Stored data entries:
******************************
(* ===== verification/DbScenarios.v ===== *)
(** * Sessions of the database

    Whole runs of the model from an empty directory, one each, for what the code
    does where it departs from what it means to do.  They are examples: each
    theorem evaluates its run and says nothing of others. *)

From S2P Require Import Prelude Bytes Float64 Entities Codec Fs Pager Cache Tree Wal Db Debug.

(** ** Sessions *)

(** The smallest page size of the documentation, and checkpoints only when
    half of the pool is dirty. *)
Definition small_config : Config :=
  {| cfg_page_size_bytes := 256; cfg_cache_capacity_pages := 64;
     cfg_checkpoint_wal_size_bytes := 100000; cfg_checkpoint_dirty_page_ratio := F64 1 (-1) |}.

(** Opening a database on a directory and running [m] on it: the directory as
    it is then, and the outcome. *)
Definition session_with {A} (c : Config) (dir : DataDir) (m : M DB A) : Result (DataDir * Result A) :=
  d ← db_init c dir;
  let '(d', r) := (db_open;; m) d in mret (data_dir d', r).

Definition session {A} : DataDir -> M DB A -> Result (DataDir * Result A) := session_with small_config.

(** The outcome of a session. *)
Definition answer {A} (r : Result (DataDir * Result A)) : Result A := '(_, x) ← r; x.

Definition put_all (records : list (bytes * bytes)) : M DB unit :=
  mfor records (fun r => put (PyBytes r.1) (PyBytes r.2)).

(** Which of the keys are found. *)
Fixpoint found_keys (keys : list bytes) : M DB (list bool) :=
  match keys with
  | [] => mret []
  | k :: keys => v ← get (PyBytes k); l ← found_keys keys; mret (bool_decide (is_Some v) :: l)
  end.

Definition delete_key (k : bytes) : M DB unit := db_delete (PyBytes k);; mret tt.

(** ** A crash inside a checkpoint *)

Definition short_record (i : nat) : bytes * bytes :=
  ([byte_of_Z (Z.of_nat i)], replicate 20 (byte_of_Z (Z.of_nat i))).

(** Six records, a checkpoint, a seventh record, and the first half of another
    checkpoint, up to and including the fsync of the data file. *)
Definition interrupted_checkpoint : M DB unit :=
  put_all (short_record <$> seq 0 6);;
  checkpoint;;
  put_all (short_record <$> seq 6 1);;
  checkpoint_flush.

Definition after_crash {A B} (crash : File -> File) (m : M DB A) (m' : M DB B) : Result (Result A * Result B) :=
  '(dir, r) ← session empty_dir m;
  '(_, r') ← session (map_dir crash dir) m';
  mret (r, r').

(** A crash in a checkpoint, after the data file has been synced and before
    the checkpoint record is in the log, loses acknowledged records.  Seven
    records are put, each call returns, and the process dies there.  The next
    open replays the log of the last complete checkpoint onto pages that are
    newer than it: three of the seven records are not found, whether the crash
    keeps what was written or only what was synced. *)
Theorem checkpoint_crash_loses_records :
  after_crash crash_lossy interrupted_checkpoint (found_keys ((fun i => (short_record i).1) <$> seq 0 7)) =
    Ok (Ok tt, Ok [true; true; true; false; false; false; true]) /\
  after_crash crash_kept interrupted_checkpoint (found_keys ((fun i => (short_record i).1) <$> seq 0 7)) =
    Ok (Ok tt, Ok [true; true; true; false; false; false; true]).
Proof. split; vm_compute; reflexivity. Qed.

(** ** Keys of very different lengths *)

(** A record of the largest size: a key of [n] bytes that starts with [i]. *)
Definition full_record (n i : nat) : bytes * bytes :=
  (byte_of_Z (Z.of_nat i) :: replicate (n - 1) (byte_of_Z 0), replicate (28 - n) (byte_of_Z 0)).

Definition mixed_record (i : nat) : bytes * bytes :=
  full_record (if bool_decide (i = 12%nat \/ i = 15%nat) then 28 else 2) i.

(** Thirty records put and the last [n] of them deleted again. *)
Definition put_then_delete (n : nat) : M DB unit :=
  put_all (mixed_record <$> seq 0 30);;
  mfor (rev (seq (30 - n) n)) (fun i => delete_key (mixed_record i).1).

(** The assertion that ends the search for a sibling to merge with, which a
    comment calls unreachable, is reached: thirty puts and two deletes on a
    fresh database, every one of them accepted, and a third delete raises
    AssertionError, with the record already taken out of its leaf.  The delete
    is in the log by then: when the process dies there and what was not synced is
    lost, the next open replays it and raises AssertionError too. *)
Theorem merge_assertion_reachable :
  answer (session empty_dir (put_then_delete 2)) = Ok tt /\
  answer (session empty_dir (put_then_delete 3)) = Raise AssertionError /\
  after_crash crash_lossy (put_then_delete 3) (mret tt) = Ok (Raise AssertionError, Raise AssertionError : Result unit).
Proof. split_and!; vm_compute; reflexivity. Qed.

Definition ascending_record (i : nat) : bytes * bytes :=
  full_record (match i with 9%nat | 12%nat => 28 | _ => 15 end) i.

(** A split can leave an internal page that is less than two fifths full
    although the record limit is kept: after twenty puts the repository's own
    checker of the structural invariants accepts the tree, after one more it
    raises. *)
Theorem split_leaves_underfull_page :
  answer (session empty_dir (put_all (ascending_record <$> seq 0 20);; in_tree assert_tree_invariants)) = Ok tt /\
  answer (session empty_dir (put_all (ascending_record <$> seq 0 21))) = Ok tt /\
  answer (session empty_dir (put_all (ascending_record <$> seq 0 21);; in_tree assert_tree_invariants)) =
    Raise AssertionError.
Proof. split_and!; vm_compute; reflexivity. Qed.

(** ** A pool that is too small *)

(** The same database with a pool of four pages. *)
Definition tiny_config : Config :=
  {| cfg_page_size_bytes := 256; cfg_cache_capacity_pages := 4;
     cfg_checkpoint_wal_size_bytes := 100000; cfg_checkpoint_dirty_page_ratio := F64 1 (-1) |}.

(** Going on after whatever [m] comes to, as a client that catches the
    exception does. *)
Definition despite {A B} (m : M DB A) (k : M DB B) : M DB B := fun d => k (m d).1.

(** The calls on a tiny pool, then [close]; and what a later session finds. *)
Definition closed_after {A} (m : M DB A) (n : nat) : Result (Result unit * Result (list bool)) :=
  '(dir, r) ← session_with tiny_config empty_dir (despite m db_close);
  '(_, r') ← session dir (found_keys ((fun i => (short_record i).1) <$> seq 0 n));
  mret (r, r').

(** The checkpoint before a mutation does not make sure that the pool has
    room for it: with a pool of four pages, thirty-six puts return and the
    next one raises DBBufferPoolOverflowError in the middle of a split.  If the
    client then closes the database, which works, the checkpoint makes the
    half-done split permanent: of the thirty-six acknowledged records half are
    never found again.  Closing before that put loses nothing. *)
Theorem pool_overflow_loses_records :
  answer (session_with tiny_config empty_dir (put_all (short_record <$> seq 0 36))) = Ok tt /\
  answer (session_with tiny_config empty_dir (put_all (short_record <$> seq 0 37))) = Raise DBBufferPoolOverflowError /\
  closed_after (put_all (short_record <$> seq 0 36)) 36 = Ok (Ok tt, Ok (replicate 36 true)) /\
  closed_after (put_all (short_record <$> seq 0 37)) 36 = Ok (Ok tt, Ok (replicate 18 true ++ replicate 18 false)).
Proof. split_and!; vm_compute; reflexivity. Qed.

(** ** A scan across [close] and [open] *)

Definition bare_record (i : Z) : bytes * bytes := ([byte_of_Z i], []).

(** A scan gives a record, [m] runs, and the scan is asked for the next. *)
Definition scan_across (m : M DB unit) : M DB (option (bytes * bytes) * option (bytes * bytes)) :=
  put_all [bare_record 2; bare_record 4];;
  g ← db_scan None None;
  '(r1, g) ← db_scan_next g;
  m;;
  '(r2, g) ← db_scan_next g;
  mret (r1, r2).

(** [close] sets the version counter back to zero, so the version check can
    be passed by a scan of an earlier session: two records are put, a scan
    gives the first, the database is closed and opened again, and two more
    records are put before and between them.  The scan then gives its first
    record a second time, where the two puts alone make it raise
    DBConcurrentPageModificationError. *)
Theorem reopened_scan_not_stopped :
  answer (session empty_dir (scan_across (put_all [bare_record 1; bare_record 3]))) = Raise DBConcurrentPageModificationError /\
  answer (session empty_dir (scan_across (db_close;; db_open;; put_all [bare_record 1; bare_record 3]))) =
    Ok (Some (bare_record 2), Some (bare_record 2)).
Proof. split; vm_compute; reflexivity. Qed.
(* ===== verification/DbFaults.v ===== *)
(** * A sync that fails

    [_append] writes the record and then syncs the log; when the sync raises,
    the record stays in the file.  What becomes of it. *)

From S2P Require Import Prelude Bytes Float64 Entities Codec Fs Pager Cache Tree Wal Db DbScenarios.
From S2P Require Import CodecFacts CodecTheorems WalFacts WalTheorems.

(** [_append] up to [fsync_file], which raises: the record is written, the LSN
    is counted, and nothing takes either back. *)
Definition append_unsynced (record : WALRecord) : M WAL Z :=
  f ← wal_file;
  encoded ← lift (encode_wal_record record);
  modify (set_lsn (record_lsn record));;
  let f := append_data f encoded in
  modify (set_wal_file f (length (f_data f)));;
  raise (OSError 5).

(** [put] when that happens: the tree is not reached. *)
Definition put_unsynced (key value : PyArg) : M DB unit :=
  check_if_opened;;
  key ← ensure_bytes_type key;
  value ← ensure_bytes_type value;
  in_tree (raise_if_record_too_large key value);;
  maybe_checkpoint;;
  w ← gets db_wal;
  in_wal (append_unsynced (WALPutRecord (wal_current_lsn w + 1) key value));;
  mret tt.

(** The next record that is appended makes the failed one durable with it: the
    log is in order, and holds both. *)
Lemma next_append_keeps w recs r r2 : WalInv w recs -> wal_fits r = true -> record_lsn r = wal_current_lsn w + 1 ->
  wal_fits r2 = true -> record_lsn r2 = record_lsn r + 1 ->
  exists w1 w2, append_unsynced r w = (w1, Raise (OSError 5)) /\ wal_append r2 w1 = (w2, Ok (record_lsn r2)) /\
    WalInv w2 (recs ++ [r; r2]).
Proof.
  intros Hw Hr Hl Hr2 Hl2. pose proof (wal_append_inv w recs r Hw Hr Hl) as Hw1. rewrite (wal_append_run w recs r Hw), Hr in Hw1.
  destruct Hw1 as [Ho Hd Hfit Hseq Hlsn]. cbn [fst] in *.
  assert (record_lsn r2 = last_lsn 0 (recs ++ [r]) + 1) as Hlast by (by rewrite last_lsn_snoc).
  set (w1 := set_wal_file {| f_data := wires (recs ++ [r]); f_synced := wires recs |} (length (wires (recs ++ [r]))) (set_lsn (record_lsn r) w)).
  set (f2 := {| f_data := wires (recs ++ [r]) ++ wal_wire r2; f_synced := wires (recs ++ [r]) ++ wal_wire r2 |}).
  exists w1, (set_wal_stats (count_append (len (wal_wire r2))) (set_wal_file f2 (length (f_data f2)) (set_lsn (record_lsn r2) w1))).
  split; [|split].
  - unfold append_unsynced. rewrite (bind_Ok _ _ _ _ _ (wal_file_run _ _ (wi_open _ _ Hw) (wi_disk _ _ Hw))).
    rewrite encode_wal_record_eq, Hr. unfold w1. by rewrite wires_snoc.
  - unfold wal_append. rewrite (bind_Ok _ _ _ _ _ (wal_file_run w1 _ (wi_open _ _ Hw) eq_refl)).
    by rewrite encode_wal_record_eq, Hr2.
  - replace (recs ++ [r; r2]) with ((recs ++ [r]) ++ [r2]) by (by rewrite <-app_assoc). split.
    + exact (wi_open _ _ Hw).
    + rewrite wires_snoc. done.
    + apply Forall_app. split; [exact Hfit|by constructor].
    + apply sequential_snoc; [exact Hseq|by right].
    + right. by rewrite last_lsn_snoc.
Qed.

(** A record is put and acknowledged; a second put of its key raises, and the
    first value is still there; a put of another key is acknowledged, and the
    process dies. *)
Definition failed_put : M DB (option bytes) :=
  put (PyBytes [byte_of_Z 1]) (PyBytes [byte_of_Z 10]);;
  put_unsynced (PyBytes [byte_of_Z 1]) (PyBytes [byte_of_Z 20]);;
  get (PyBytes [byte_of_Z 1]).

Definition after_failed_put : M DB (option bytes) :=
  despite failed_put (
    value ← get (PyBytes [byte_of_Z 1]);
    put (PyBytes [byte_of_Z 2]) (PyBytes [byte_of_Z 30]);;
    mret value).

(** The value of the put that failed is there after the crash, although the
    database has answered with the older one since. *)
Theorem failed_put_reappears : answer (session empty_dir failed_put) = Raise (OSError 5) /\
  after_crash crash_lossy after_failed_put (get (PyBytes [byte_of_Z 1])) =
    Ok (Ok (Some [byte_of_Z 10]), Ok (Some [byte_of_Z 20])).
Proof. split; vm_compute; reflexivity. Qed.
******************************
▶ [Work task] Look through the entries above for the word "Pager". Copy every line where it shows up.

▶ [Reply to the exercise]
From S2P Require Import Prelude Bytes Float64 Entities Codec Fs Pager Cache Tree Wal Db Debug.
From S2P Require Import Prelude Bytes Float64 Entities Codec Fs Pager Cache Tree Wal Db DbScenarios.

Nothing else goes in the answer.